Рон, Джинни и остальные тоже расталкивали толпу, пытаясь добраться до Гарри. Стало в разы проще бежать, когда гигантская фигура Хагрида с лёгкостью освободила дорогу — никто не хотел оказаться прижатым к мраморным колоннам неловким лесничим Хогвартса.
Ребята выскользнули вслед за Гарри и оказались в большом холле, укрытым мягким ворсистым ковром. Сам юноша стоял у окна, прижав лоб к холодному стеклу и прикрыв глаза. Джинни мягко прильнула к плечу парня, но тот не шевельнулся.
— «Никаких эмоций, только факты». Прости, Гермиона, я не смог придерживаться плана, — прошептал он.
Девушка всхлипнула, обняв себя за плечи.
— Никто не смог бы сдержаться на твоем месте, Гарри. Этот предатель всё предусмотрел... Ты правда писал письмо? — вдруг нерешительно спросила она. — Почему ты ничего не сказал?
Гарри обернулся на подругу и вцепился в неё взглядом, словно защищаясь.

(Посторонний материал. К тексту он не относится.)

(** X3: if the constructor returns and [scrape()] raises, the notebook ends
    with that exception after exactly one method call: [scraper] is bound to
    the new instance, [results] is not bound, and the heap is the one
    [scrape()] left. *)
Theorem scrape_failure_leaves_results_unbound
    (e : exn) (h h' : list obj) :
  constructor_returns h →
  scraper_scrape scraper_addr [] [] h = (inl e, h') →
  ∃ st, run notebook = (inl e, st)
    ∧ heap st = h'
    ∧ globals st !! "scraper" = Some (VRef 3)
    ∧ globals st !! "results" = None
    ∧ List.filter is_method_call (trace st) = [ECall (VMethod 3 "scrape") [] []]
    ∧ last (trace st) = Some (ECall (VMethod 3 "scrape") [] [])
    ∧ stored_names (trace st) =
        [ "years"; "months"; "days"; "calenadr_type"; "sleep_range";
          "retry_limit_warning"; "halt_limit"; "save_file_path"; "resume";
          "calendar_range"; "scraping_parameters"; "scraper" ].
Proof.
  intros [Hinit (fields & Hobj & Hfld)] Hscrape. eexists. split.
  { rewrite notebook_run_launch, run_upto_11.
    unfold cell_2. cbn [drop block]. unfold mbind at 1, Py_bind at 1.
    rewrite (exec_scraper_stmt configured (VRef 2)) by (vm_compute; reflexivity).
    cbv zeta. fold scraper_addr. rewrite Hinit.
    unfold mbind at 1, Py_bind at 1.
    rewrite (exec_scrape_stmt _ scraper_addr fields);
      [ | apply lookup_insert_eq | exact Hobj | exact Hfld ].
    cbv zeta. cbn [heap globals trace]. rewrite Hscrape. reflexivity. }
  split; [reflexivity|].
  repeat apply conj; vm_compute; reflexivity.
Qed.

Lemma exec_calendar_range_unbound (st : state) :
  globals st !! "CalendarRange" = None →
  ("calendar_range" ::= call (name "CalendarRange") []
      [ "calenadr_type" :- name "calenadr_type";
        "years" :- name "years";
        "months" :- name "months";
        "days" :- name "days" ]) st =
  (inl (NameError "CalendarRange"),
   {| globals := globals st; heap := heap st;
      trace := trace st ++ [ELoad "CalendarRange"] |}).
Proof.
  intros Hc. pose proof builtins_CalendarRange as Hb. py_run. reflexivity.
Qed.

— Потому что это касалось только меня и миссис Малфой. Она спасла мне жизнь, Гермиона, хотя могла с лёгкостью выдать. Если бы не она... — он покачал головой. — Нарцисса напомнила мне маму, — вдруг признался парень.
— Мерлин... — Гермиона поднесла ладонь ко рту.
Ну конечно, как она сразу не поняла этого. Дело было вовсе не в том, какую фамилию носила женщина или на чьей стороне она была. Нарцисса спасла Поттера, так же как и много лет назад в Годриковой впадине поступила Лили, выбрав встать между ним и Волан-де-Мортом. Мотивы были разные, но двигала ими обеими одна сила — любовь к сыновьям.
Гарри не защищал Малфоев. Он защищал ту самую минуту в Запретном лесу. Ту, где мать сделала свой выбор.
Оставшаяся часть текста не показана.